* _Assigned task_:
When you reach the line containing "else release (LProc pp);;" in the data below, begin returning lines exactly as written, and stop once the line containing "loop WAKEUPS (kwait_round p addr) tt." has been returned.
BEGIN Data shown
(* ===== verification/Pipe.v ===== *)
(** * Pipes (kernel/pipe.c)

    A pipe lives in the page kalloc returned for it; [k_pipes] holds the
    struct at that address.  pipealloc is in File.v, with filealloc and
    fileclose it calls. *)

From S2P Require Import Prelude State Spinlock CString Sysargs Proc Kalloc Usercopy.

Definition PIPESIZE : Z := 512.

Definition get_pipe (pi : Z) : K pipe := t ← gets k_pipes; deref (t !! pi).
Definition upd_pipe (pi : Z) (f : pipe -> pipe) : K unit :=
  x ← get_pipe pi; modify (fun s => set_k_pipes (<[pi := f x]> (k_pipes s)) s).

Definition pipeclose (pi : Z) (writable : bool) : K unit :=
  acquire (LPipe pi);;
  (if writable then upd_pipe pi (set_pi_writeopen false);; wakeup (ChPipeRead pi)
   else upd_pipe pi (set_pi_readopen false);; wakeup (ChPipeWrite pi));;
  x ← get_pipe pi;
  if negb (pi_readopen x) && negb (pi_writeopen x) then
    release (LPipe pi);;
    kfree pi
  else release (LPipe pi).

(** pi->data[pi->nwrite++ % PIPESIZE] = ch. *)
Definition pipe_put (ch : Z) (x : pipe) : pipe :=
  set_pi_nwrite (u32 (pi_nwrite x + 1))
    (set_pi_data (<[Z.to_nat (pi_nwrite x mod PIPESIZE) := ch]> (pi_data x)) x).

Section pipe.
  Context `{UC : UserCopy}.

(** One iteration of the loop of pipewrite on i. *)
Definition pipewrite_step (pr : nat) (pi addr n : Z) (i : Z) : K (Z + Z) :=
  if negb (i <? n) then
    wakeup (ChPipeRead pi);; release (LPipe pi);; mret (inr i) else
  x ← get_pipe pi;
  kd ← (if pi_readopen x then killed pr else mret true);
  if kd : bool then release (LPipe pi);; mret (inr (-1)) else
  if pi_nwrite x =? u32 (pi_nread x + PIPESIZE) then
    wakeup (ChPipeRead pi);;
    sleep (ChPipeWrite pi) (LPipe pi);;
    mret (inl i)
  else
    pp ← get_proc pr;
    rb ← ucopyin (p_pagetable pp) (u64 (addr + i)) 1;
    if rb.1 =? -1 then
      wakeup (ChPipeRead pi);; release (LPipe pi);; mret (inr i) else
    ch ← deref (rb.2 !! O);
    upd_pipe pi (pipe_put ch);;
    mret (inl (i + 1)).

Definition pipewrite (pi addr n : Z) : K Z :=
  pr ← myproc;
  acquire (LPipe pi);;
  loop (Z.to_nat n + 1 + WAKEUPS) (pipewrite_step pr pi addr n) 0.

(** The wait loop of piperead: false when the process was killed. *)
Definition piperead_wait (pr : nat) (pi : Z) : K bool :=
  loop WAKEUPS (fun _ : unit =>
    x ← get_pipe pi;
    if (pi_nread x =? pi_nwrite x) && pi_writeopen x then
      kd ← killed pr;
      if kd : bool then release (LPipe pi);; mret (inr false) else
      sleep (ChPipeRead pi) (LPipe pi);; mret (inl tt)
    else mret (inr true)) tt.

(** The copy loop of piperead on i. *)
Definition piperead_step (pr : nat) (pi addr n : Z) (i : Z) : K (Z + Z) :=
  if negb (i <? n) then mret (inr i) else
  x ← get_pipe pi;
  if pi_nread x =? pi_nwrite x then mret (inr i) else
  ch ← deref (pi_data x !! Z.to_nat (pi_nread x mod PIPESIZE));
  upd_pipe pi (fun x => set_pi_nread (u32 (pi_nread x + 1)) x);;
  pp ← get_proc pr;
  e ← ucopyout (p_pagetable pp) (u64 (addr + i)) [ch];
  if e =? -1 then mret (inr i) else mret (inl (i + 1)).

Definition piperead (pi addr n : Z) : K Z :=
  pr ← myproc;
  acquire (LPipe pi);;
  ok ← piperead_wait pr pi;
  if negb ok then mret (-1) else
  i ← loop (Z.to_nat n + 1) (piperead_step pr pi addr n) 0;
  wakeup (ChPipeWrite pi);;
  release (LPipe pi);;
  mret i.

End pipe.
(* ===== verification/Lifecycle.v ===== *)
(** * Process life cycle (kernel/proc.c) and the kernel page table

    allocproc, freeproc, fork, exit, wait and the page tables they build.
    Addresses fixed by the linker (end, etext, trampoline, forkret) are fields
    of the state that nothing changes. *)

From S2P Require Import Prelude State Spinlock CString Usercopy Kalloc Vm Sysargs Proc Sleeplock Bio Log Fs Console Pipe File.

(** ** Kernel page table (vm.c: kvmmake, kvmmap, kvminit) *)

Definition kvmmap (kpgtbl va pa sz perm : Z) : K unit :=
  e ← mappages kpgtbl va sz pa perm;
  if negb (e =? 0) then panic "kvmmap" else mret tt.

Definition proc_mapstacks (kpgtbl : Z) : K unit :=
  foreach (seq 0 NPROC) (fun p =>
    pa ← kalloc;
    if pa =? 0 then panic "kalloc" else
    kvmmap kpgtbl (KSTACK p) pa PGSIZE (Z.lor PTE_R PTE_W)).

Definition UART0 : Z := 0x10000000.
Definition VIRTIO0 : Z := 0x10001000.
Definition PLIC : Z := 0x0c000000.

Definition kvmmake : K Z :=
  kpgtbl ← kalloc;
  fill_page kpgtbl 0;;
  kvmmap kpgtbl UART0 UART0 PGSIZE (Z.lor PTE_R PTE_W);;
  kvmmap kpgtbl VIRTIO0 VIRTIO0 PGSIZE (Z.lor PTE_R PTE_W);;
  kvmmap kpgtbl PLIC PLIC 0x4000000 (Z.lor PTE_R PTE_W);;
  etext ← gets k_etext;
  kvmmap kpgtbl KERNBASE KERNBASE (etext - KERNBASE) (Z.lor PTE_R PTE_X);;
  kvmmap kpgtbl etext etext (PHYSTOP - etext) (Z.lor PTE_R PTE_W);;
  tramp ← gets k_tramp;
  kvmmap kpgtbl TRAMPOLINE tramp PGSIZE (Z.lor PTE_R PTE_X);;
  proc_mapstacks kpgtbl;;
  mret kpgtbl.

Definition kvminit : K unit := t ← kvmmake; modify (set_k_kpgtbl t).

(** ** The process table *)

Definition procinit : K unit :=
  foreach (seq 0 NPROC) (fun p =>
    upd_proc p (set_p_state UNUSED);;
    upd_proc p (set_p_kstack (KSTACK p)));;
  foreach (seq 0 NMUTEX) (fun i =>
    upd_mutex i (set_mtx_locked false);;
    upd_mutex i (set_mtx_used false);;
    upd_mutex i (set_mtx_owner None));;
  rq_set_count 0.

Definition proc_pagetable (p : nat) : K Z :=
  pagetable ← uvmcreate;
  if pagetable =? 0 then mret 0 else
  tramp ← gets k_tramp;
  e ← mappages pagetable TRAMPOLINE PGSIZE tramp (Z.lor PTE_R PTE_X);
  if e <? 0 then uvmfree pagetable 0;; mret 0 else
  pp ← get_proc p;
  e ← mappages pagetable TRAPFRAME PGSIZE (p_trapframe pp) (Z.lor PTE_R PTE_W);
  if e <? 0 then
    uvmunmap pagetable TRAMPOLINE 1 false;;
    uvmfree pagetable 0;;
    mret 0
  else mret pagetable.

Definition proc_freepagetable (pagetable sz : Z) : K unit :=
  uvmunmap pagetable TRAMPOLINE 1 false;;
  uvmunmap pagetable TRAPFRAME 1 false;;
  uvmfree pagetable sz.

(** The end of freeproc: the fields of the entry are cleared. *)
Definition clear_entry (p : nat) : K unit :=
  upd_proc p (set_p_pagetable 0);;
  upd_proc p (set_p_sz 0);;
  upd_proc p (set_p_pid 0);;
  upd_proc p (set_p_parent None);;
  upd_proc p (fun x => set_p_name (<[O := 0]> (p_name x)) x);;
  upd_proc p (set_p_chan None);;
  upd_proc p (set_p_killed false);;
  upd_proc p (set_p_xstate 0);;
  upd_proc p (set_p_deadline 0);;
  upd_proc p (set_p_priority 0);;
  upd_proc p (set_p_start_time 0);;
  upd_proc p (set_p_in_rq false);;
  upd_proc p (set_p_state UNUSED).

Definition freeproc (p : nat) : K unit :=
  pp ← get_proc p;
  (if p_trapframe pp =? 0 then mret tt else kfree (p_trapframe pp));;
  upd_proc p (set_p_trapframe 0);;
  (if p_pagetable pp =? 0 then mret tt else proc_freepagetable (p_pagetable pp) (p_sz pp));;
  clear_entry p.

(** The entry found UNUSED is taken: a pid, the scheduling attributes at 0. *)
Definition alloc_entry (p : nat) : K unit :=
  pid ← allocpid;
  upd_proc p (set_p_pid pid);;
  upd_proc p (set_p_state USED);;
  upd_proc p (set_p_deadline 0);;
  upd_proc p (set_p_priority 0);;
  upd_proc p (set_p_start_time 0);;
  upd_proc p (set_p_in_rq false).

(** The process found UNUSED is initialised; returns with its lock held. *)
Definition allocproc_found (p : nat) : K (option nat) :=
  alloc_entry p;;
  tf ← kalloc;
  upd_proc p (set_p_trapframe tf);;
  if tf =? 0 then freeproc p;; release (LProc p);; mret None else
  pt ← proc_pagetable p;
  upd_proc p (set_p_pagetable pt);;
  if pt =? 0 then freeproc p;; release (LProc p);; mret None else
  ra ← gets k_forkret;
  upd_proc p (fun x => set_p_context (mkContext ra (p_kstack x + PGSIZE)) x);;
  mret (Some p).

Definition allocproc : K (option nat) :=
  r ← forl (seq 0 NPROC) (fun p =>
    acquire (LProc p);;
    pp ← get_proc p;
    if bool_decide (p_state pp = UNUSED) then mret (Some p)
    else release (LProc p);; mret None);
  match r with
  | None => mret None
  | Some p => allocproc_found p
  end.

Definition userinit : K unit :=
  p ← allocproc;
  modify (set_k_initproc p);;
  p ← deref p;
  ip ← namei (cstr "/");
  upd_proc p (set_p_cwd ip);;
  upd_proc p (set_p_state RUNNABLE);;
  rq_insert p;;
  release (LProc p).

Definition growproc (n : Z) : K Z :=
  p ← myproc;
  pp ← get_proc p;
  let sz := p_sz pp in
  if 0 <? n then
    sz' ← uvmalloc (p_pagetable pp) sz (u64 (sz + n)) PTE_W;
    if sz' =? 0 then mret (-1) else upd_proc p (set_p_sz sz');; mret 0
  else if n <? 0 then
    sz' ← uvmdealloc (p_pagetable pp) sz (u64 (sz + n));
    upd_proc p (set_p_sz sz');; mret 0
  else upd_proc p (set_p_sz sz);; mret 0.

Definition SIZEOF_TRAPFRAME : nat := 288.

(** The child is made runnable and queued. *)
Definition fork_start (np : nat) : K unit :=
  acquire (LProc np);;
  upd_proc np (set_p_state RUNNABLE);;
  rq_insert np;;
  release (LProc np).

Definition kfork : K Z :=
  p ← myproc;
  np ← allocproc;
  match np with
  | None => mret (-1)
  | Some np =>
      pp ← get_proc p;
      npp ← get_proc np;
      e ← uvmcopy (p_pagetable pp) (p_pagetable npp) (p_sz pp);
      if e <? 0 then freeproc np;; release (LProc np);; mret (-1) else
      upd_proc np (set_p_sz (p_sz pp));;
      modify (fun s => set_k_mem
        (memmove (k_mem s) (p_trapframe npp) (p_trapframe pp) SIZEOF_TRAPFRAME) s);;
      modify (fun s => set_k_mem (store64 (k_mem s) (p_trapframe npp + TF_A0) 0) s);;
      foreach (seq 0 NOFILE) (fun i =>
        pp ← get_proc p;
        f ← deref (p_ofile pp !! i);
        match f with
        | None => mret tt
        | Some f =>
            f ← filedup f;
            upd_proc np (fun x => set_p_ofile (<[i := Some f]> (p_ofile x)) x)
        end);;
      cwd ← deref (p_cwd pp);
      cwd ← idup cwd;
      upd_proc np (set_p_cwd (Some cwd));;
      npp ← get_proc np;
      nm ← deref (safestrcpy (p_name npp) (p_name pp) 16);
      upd_proc np (set_p_name nm);;
      upd_proc np (set_p_trace_mask (p_trace_mask pp));;
      upd_proc np (set_p_deadline (p_deadline pp));;
      upd_proc np (set_p_priority (p_priority pp));;
      npp ← get_proc np;
      let pid := p_pid npp in
      release (LProc np);;
      acquire LWait;;
      upd_proc np (set_p_parent (Some p));;
      release LWait;;
      fork_start np;;
      mret pid
  end.

Definition reparent (p : nat) : K unit :=
  foreach (seq 0 NPROC) (fun pp =>
    x ← get_proc pp;
    if bool_decide (p_parent x = Some p) then
      init ← gets k_initproc;
      upd_proc pp (set_p_parent init);;
      i ← deref init;
      wakeup (ChProc i)
    else mret tt).

(** The end of kexit: the process becomes a zombie and never returns. *)
Definition exit_sched (p : nat) (status : Z) : K unit :=
  acquire (LProc p);;
  pp ← get_proc p;
  when (bool_decide (p_state pp = RUNNABLE)) (rq_remove p);;
  upd_proc p (set_p_xstate status);;
  upd_proc p (set_p_state ZOMBIE);;
  release LWait;;
  sched;;
  panic "zombie exit".

(** kexit once the files are closed: the children go to init, the parent is
    woken, the memory is given back. *)
Definition exit_release (p : nat) (status : Z) : K unit :=
  acquire LWait;;
  reparent p;;
  pp ← get_proc p;
  (match p_parent pp with Some q => wakeup (ChProc q) | None => mret tt end);;
  proc_freepagetable (p_pagetable pp) (p_sz pp);;
  upd_proc p (set_p_pagetable 0);;
  upd_proc p (set_p_sz 0);;
  exit_sched p status.

Definition kexit (status : Z) : K unit :=
  p ← myproc;
  init ← gets k_initproc;
  if bool_decide (init = Some p) then panic "init exiting" else
  foreach (seq 0 NOFILE) (fun fd =>
    pp ← get_proc p;
    f ← deref (p_ofile pp !! fd);
    match f with
    | None => mret tt
    | Some f =>
        fileclose f;;
        upd_proc p (fun x => set_p_ofile (<[fd := None]> (p_ofile x)) x)
    end);;
  begin_op;;
  pp ← get_proc p;
  cwd ← deref (p_cwd pp);
  iput cwd;;
  end_op;;
  upd_proc p (set_p_cwd None);;
  exit_release p status.

(** One entry of the table in the scan of kwait: [inr (inr r)] returns [r]. *)
Definition kwait_step (p : nat) (addr : Z) (i : nat * bool) : K (nat * bool + (bool + Z)) :=
  let '(pp, havekids) := i in
  if negb (pp <? NPROC)%nat then mret (inr (inl havekids)) else
  x ← get_proc pp;
  if negb (bool_decide (p_parent x = Some p)) then mret (inl (S pp, havekids)) else
  acquire (LProc pp);;
  x ← get_proc pp;
  if bool_decide (p_state x = ZOMBIE) then
    let pid := p_pid x in
    me ← get_proc p;
    e ← (if addr =? 0 then mret 0
         else copyout (p_pagetable me) addr (le_bytes 4 (p_xstate x)));
    if e <? 0 then
      release (LProc pp);; release LWait;; mret (inr (inr (-1)))
    else
      freeproc pp;; release (LProc pp);; release LWait;; mret (inr (inr pid))
  else release (LProc pp);; mret (inl (S pp, true)).

(** One scan: [inr r] returns [r], [inl] says whether a child was seen. *)
Definition kwait_scan (p : nat) (addr : Z) : K (bool + Z) :=
  loop (S NPROC) (kwait_step p addr) (O, false).

(** A round of the endless loop of kwait. *)
Definition kwait_round (p : nat) (addr : Z) (_ : unit) : K (unit + Z) :=
  r ← kwait_scan p addr;
  match r with
  | inr v => mret (inr v)
  | inl havekids =>
      k ← (if havekids : bool then killed p else mret true);
      if k : bool then release LWait;; mret (inr (-1)) else
      sleep (ChProc p) LWait;; mret (inl tt)
  end.

Definition kwait (addr : Z) : K Z :=
  p ← myproc;
  acquire LWait;;
  loop WAKEUPS (kwait_round p addr) tt.
(** A child was freed and its entry cleared. *)
Lemma walked_child i fl1 s1 fl2 s2 : walked i fl1 s1 -> 0 <= i < 512 -> released (below T (i :: k)) fl1 s1 fl2 s2 ->
  (forall x, (forall pg, below T (i :: k) pg -> ~ in_page pg x) -> k_mem s2 !!! x = k_mem s1 !!! x) ->
  walked (i + 1) fl2 (set_k_mem (store64 (k_mem s2) (t + 8 * i) 0) s2).
Proof using Type*.
  intros [[H1 H2 H3 H4 H5] H6] Hi [J1 J2 J3 J4 J5] J6. destruct (Hpages t ltac:(by exists [])) as ([Hal Hb] & Hnt & _).
  assert (Hnt2 : t ∉ fl2).
  { rewrite J4, H4. intros [[?|(j & _ & Hj)]|Hj]; [done|by eapply below_self|by eapply below_self]. }
  constructor; [constructor|].
  - apply free_list_set_mem; [done|]. eapply (chain_other_page _ _ s2 _ _ t); [done|done|apply J1| |apply J1].
    intros x Hx. apply store64_other. unfold PGSIZE in *. lia.
  - done.
  - trans s1; [done|]. trans s2; [done|]. by eexists _, _, _.
  - intros pg. rewrite J4, H4, freed_before_step by lia. tauto.
  - intros pg Hpg Hn. rewrite freed_before_step in Hn by lia. rewrite refcount_set_mem, J5, H5 by tauto. done.
  - intros x Hx Hr. cbn [k_mem set_k_mem]. rewrite store64_other by lia. rewrite J6.
    + apply H6; [|lia]. intros pg Hpg. apply Hx. rewrite freed_before_step by lia. by left.
    + intros pg Hpg. apply Hx. rewrite freed_before_step by lia. by right.
Qed.

(** The table itself goes last. *)
Lemma walked_end fl1 s1 : walked 512 fl1 s1 ->
  returns (kfree t s1) (fun _ s2 => exists fl2, released (below T k) fl s fl2 s2 /\
    forall x, (forall pg, below T k pg -> ~ in_page pg x) -> k_mem s2 !!! x = k_mem s !!! x).
Proof using Type*.
  intros [[H1 H2 H3 H4 H5] H6]. destruct (Hpages t ltac:(by exists [])) as (Hp & Hnt & Hr).
  assert (Hnb : ~ freed_before 512 t) by (intros (j & _ & Hj); by eapply below_self).
  assert (Hr1 : refcount s1 t = 1) by (rewrite H5; [done|apply Hp|done]).
  assert (Ebelow : forall pg, below T k pg <-> pg = t \/ freed_before 512 pg).
  { intros pg. split.
    - intros Hb. destruct (below_split k pg Hb) as [?|(j & Hj & Hb')]; [left; congruence|right; by exists j].
    - intros [->|(j & _ & Hj)]; [by exists []|by eapply below_child]. }
  eapply returns_mono; [apply (kfree_drops_reference fl1 s1 t H1 H2); [by destruct H3 as (m & f & r & ->)|rewrite H4; tauto|lia]|].
  cbn beta. intros _ s2 (Hu2 & Hs2 & Hr2 & Hf2 & Hro & Hm2). rewrite Hr1 in Hf2. exists (t :: fl1). split; [constructor|]; try done.
  - by trans s1.
  - intros pg. rewrite elem_of_cons, H4, Ebelow. tauto.
  - intros pg Hal Hn. rewrite Ebelow in Hn. rewrite Hro by tauto. apply H5; tauto.
  - intros x Hx. assert (Hxt : ~ in_page t x) by (apply Hx, Ebelow; by left). unfold in_page in Hxt.
    rewrite Hm2 by lia. apply H6; [|unfold PGSIZE in *; lia]. intros pg Hpg. apply Hx, Ebelow. by right.
Qed.

End node.

(** freewalk() frees the tables of a node and everything below it. *)
Lemma freewalk_spec levels k t fl s :
  T !! k = Some t -> (length k + levels = 3)%nat -> bare T k s -> free_list fl s -> unlocked s ->
  (forall pg, below T k pg -> is_page s pg /\ pg ∉ fl /\ refcount s pg = 1) ->
  returns (freewalk levels t s) (fun _ s' => exists fl', released (below T k) fl s fl' s' /\
    forall x, (forall pg, below T k pg -> ~ in_page pg x) -> k_mem s' !!! x = k_mem s !!! x).
Proof using Type*.
  revert k t fl s. induction levels as [|levels IH]; intros k t fl s Ht Hl Hbare Hfl Hun Hpages.
  { destruct k as [|j k]; [simpl in Hl; lia|]. apply Hup in Ht as (_ & Hk & _). simpl in Hl. lia. }
  cbn [freewalk]. apply returns_obind. eapply returns_mono.
  - apply (foreach_zrange (fun i s1 => exists fl1, walked k t fl s i fl1 s1)); [lia|exists fl; by apply walked_start|].
    intros i s1 Hi [fl1 Hw]. unfold pte_load. mred.
    assert (Ew : load64 (k_mem s1) (t + 8 * i) = load64 (k_mem s) (t + 8 * i)).
    { apply load64_ext. intros x Hx. apply (wk_mem _ _ _ _ _ _ _ Hw); [|lia]. apply (table_kept k t fl s Ht Hbare Hfl Hun Hpages). by eapply word_in_page. }
    rewrite Ew. pose proof (Hbare [] t i Ht Hi) as Hd. simpl in Hd. destruct (T !! (i :: k)) as [t'|] eqn:Ht'.
    + destruct Hd as (HV & HR & HP). change (Z.lor (Z.lor PTE_R PTE_W) PTE_X) with PTE_RWX. rewrite HV, HR. mred.
      destruct (child_ready k t fl s Ht Hbare Hfl Hun Hpages i fl1 s1 Hw Hi) as [Hb1 Hp1]. rewrite HP. apply returns_obind.
      eapply returns_mono; [apply (IH (i :: k) t' fl1 s1); try done; [simpl; lia|apply Hw|apply Hw]|].
      cbn beta. intros _ s2 (fl2 & Hrel & Hm2). unfold pte_store. mred. cbn [returns]. exists fl2. by eapply walked_child.
    + rewrite Hd. mred. exists fl1. apply walked_skip; [done|lia|done].
  - cbn beta. intros _ s1 [fl1 Hw]. by apply (walked_end k t fl s Ht Hbare Hfl Hun Hpages fl1 s1).
Qed.
End freewalk.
END Data shown
* _Task response_:
  else release (LProc pp);; mret (inl (S pp, true)).

(** One scan: [inr r] returns [r], [inl] says whether a child was seen. *)
Definition kwait_scan (p : nat) (addr : Z) : K (bool + Z) :=
  loop (S NPROC) (kwait_step p addr) (O, false).

(** A round of the endless loop of kwait. *)
Definition kwait_round (p : nat) (addr : Z) (_ : unit) : K (unit + Z) :=
  r ← kwait_scan p addr;
  match r with
  | inr v => mret (inr v)
  | inl havekids =>
      k ← (if havekids : bool then killed p else mret true);
      if k : bool then release LWait;; mret (inr (-1)) else
      sleep (ChProc p) LWait;; mret (inl tt)
  end.

Definition kwait (addr : Z) : K Z :=
  p ← myproc;
  acquire LWait;;
  loop WAKEUPS (kwait_round p addr) tt.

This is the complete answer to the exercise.